Re: FTP Server Logging
- From: MikeV06 <me@xxxxxxxxxxx>
- Date: 6 Dec 2005 07:34:02 -0600
On Tue, 06 Dec 2005 04:49:18 GMT, Jeff Cochran wrote:
> On 30 Nov 2005 11:57:01 -0600, MikeV06 <me@xxxxxxxxxxx> wrote:
>>I monitor my router and ftp logs on Server 2003. As would be expected, port
>>21 packets show up in both.

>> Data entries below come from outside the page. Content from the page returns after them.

(** * The CollectWise negotiation decision engine

    A shallow embedding of the rule layer of [src/lib/assistantLogic.ts]
    (minimum-payment policy, the three decision entry points, the shared
    counter-offer builder and the implicit-offer extractor), followed by the
    properties stated about it.

    Conventions of the embedding.

    - A JavaScript [number] that the engine stores (amounts, term lengths,
      totals, the stage counter) is a whole number, modelled by [Z].  Every
      fractional intermediate value of the source ([debt * 0.08],
      [debt / amount], ...) is fed at once to [Math.ceil] or [Math.floor];
      those expressions are written in [Q] and rounded back to [Z] as the
      source does.  On whole numbers far below 2^53 the exact product is
      what IEEE doubles compute, once rounded up, for the literals 0.08,
      0.04, 0.02, 1.2, 1.25 and 1.5, and the exact quotient of two whole
      numbers is what the double quotient gives once rounded up or down.
      Where doubles differ from exact arithmetic the value goes through
      [double], the rounding of a rational to the nearest double: the
      product with the hardship multiplier 1.1, and the quotient by an
      amount the extractor parsed, which may carry cents.  A division whose
      divisor is zero ([Infinity] or [NaN] in JavaScript) is outside the
      model, and statements that depend on the value of a quotient say that
      the divisor is positive.  The amount parsed by the extractor is kept
      as the decimal number it was written as, a [Q].
    - A JavaScript string is a [string]; each character stands for one code
      unit below 256.
    - The object literal [minRates] has three keys of its own and, like
      every object literal, the members it inherits from
      [Object.prototype].  [getMinimumPayment] and [finalizePlan] are the
      two functions on the frequency strings that name no inherited member
      (every string the two negotiating entry points let through is one of
      the three keys); [WithPrototype.getMinimumPayment] and
      [WithPrototype.finalizePlan] are the same two functions on every
      string, with the [NaN] that an inherited member produces.
    - The module-level variables [currentDebtAmount] and [negotiationStage]
      form an explicit [State] threaded through a small state monad.
    - The [id] field of a chat message is a fresh random UUID; it carries no
      information and is left out of [ChatMessage]. *)

From Stdlib Require Import ZArith QArith Qround Qabs Qpower Bool List Lia Lqa.
From Stdlib Require Import Ascii String DecimalString DecimalPos DecimalZ.
From Stdlib Require Floats Uint63.
Import ListNotations.
(** * The log handler of faas-provider: request parsing and streaming

    A shallow embedding of package [logs] (the [Request] and [Message]
    types, [getValue], [parseRequest] and the handler built by
    [NewLogHandlerFunc]) together with the properties of the parser and of
    the streaming loop.

    Conventions of the embedding:
    - a Go [string] is a [string] (a sequence of bytes), an [int] is a [Z]
      (64-bit, the bounds are written out where the code can reach them),
      a pointer that is only tested for [nil] and read is an [option];
    - [url.Values] is a finite map from keys to the list of their values, in
      the order of the query string;
    - [strconv.Atoi] and [strconv.ParseBool] are embedded after the Go
      standard library; [time.Parse], the JSON decoder of a POST body, the
      [Requestor] and [httputils.WriteError] are parameters of the
      development;
    - the handler's effects on its response writer and on the requestor are
      collected in a trace; log output is left out. *)

From Stdlib Require Import ZArith Ascii String List Bool Lia.
From stdpp Require Import base option list strings gmap.

Local Open Scope string_scope.
Local Open Scope Z_scope.

(** ** Errors *)

(** [strconv.ErrSyntax] and [strconv.ErrRange]. *)
Inductive NumErr : Type :=
| ErrSyntax
| ErrRange.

However, I have an instance where the router
>>shows an incoming and outgoing packet for port 21. However, no entry was
>>made in the ftp log.
>>The router shows
>>Nov 29, 2005 12:25:37.302 UTC - 220.127.116.11 : 62649 >>> 192.168.1.95 :
>>21 - FTP Scan
>>Nov 29, 2005 12:25:37.302 UTC - 192.168.1.95 : 21 >>> 18.104.22.168 :
>>The router would not generate an outgoing packet, hence the packet had to
>>have been generated by the server by the program listening on port 21
>>Nothing from that ip address is listed in the ftp log, the http log, the
>>firewall log, or the event log. I did not have a deny access entry in
>>directory security for that range of addresses (I do now).
>>Unless I am missing something, this would suggest that a packet was
>>processed by the ftp server but not recorded in the ftp log. How is that
>>possible and how to I correct it?
> Or it's processed by another program.
I have used netstat -nab and procexp to see what the system is doing and do
not see anything strange. I have not seen the pattern happen again since
the one time.
How could I monitor the port for that activity? I wish I had some of the
Linux tools ... iptables, tcpdump, and so on.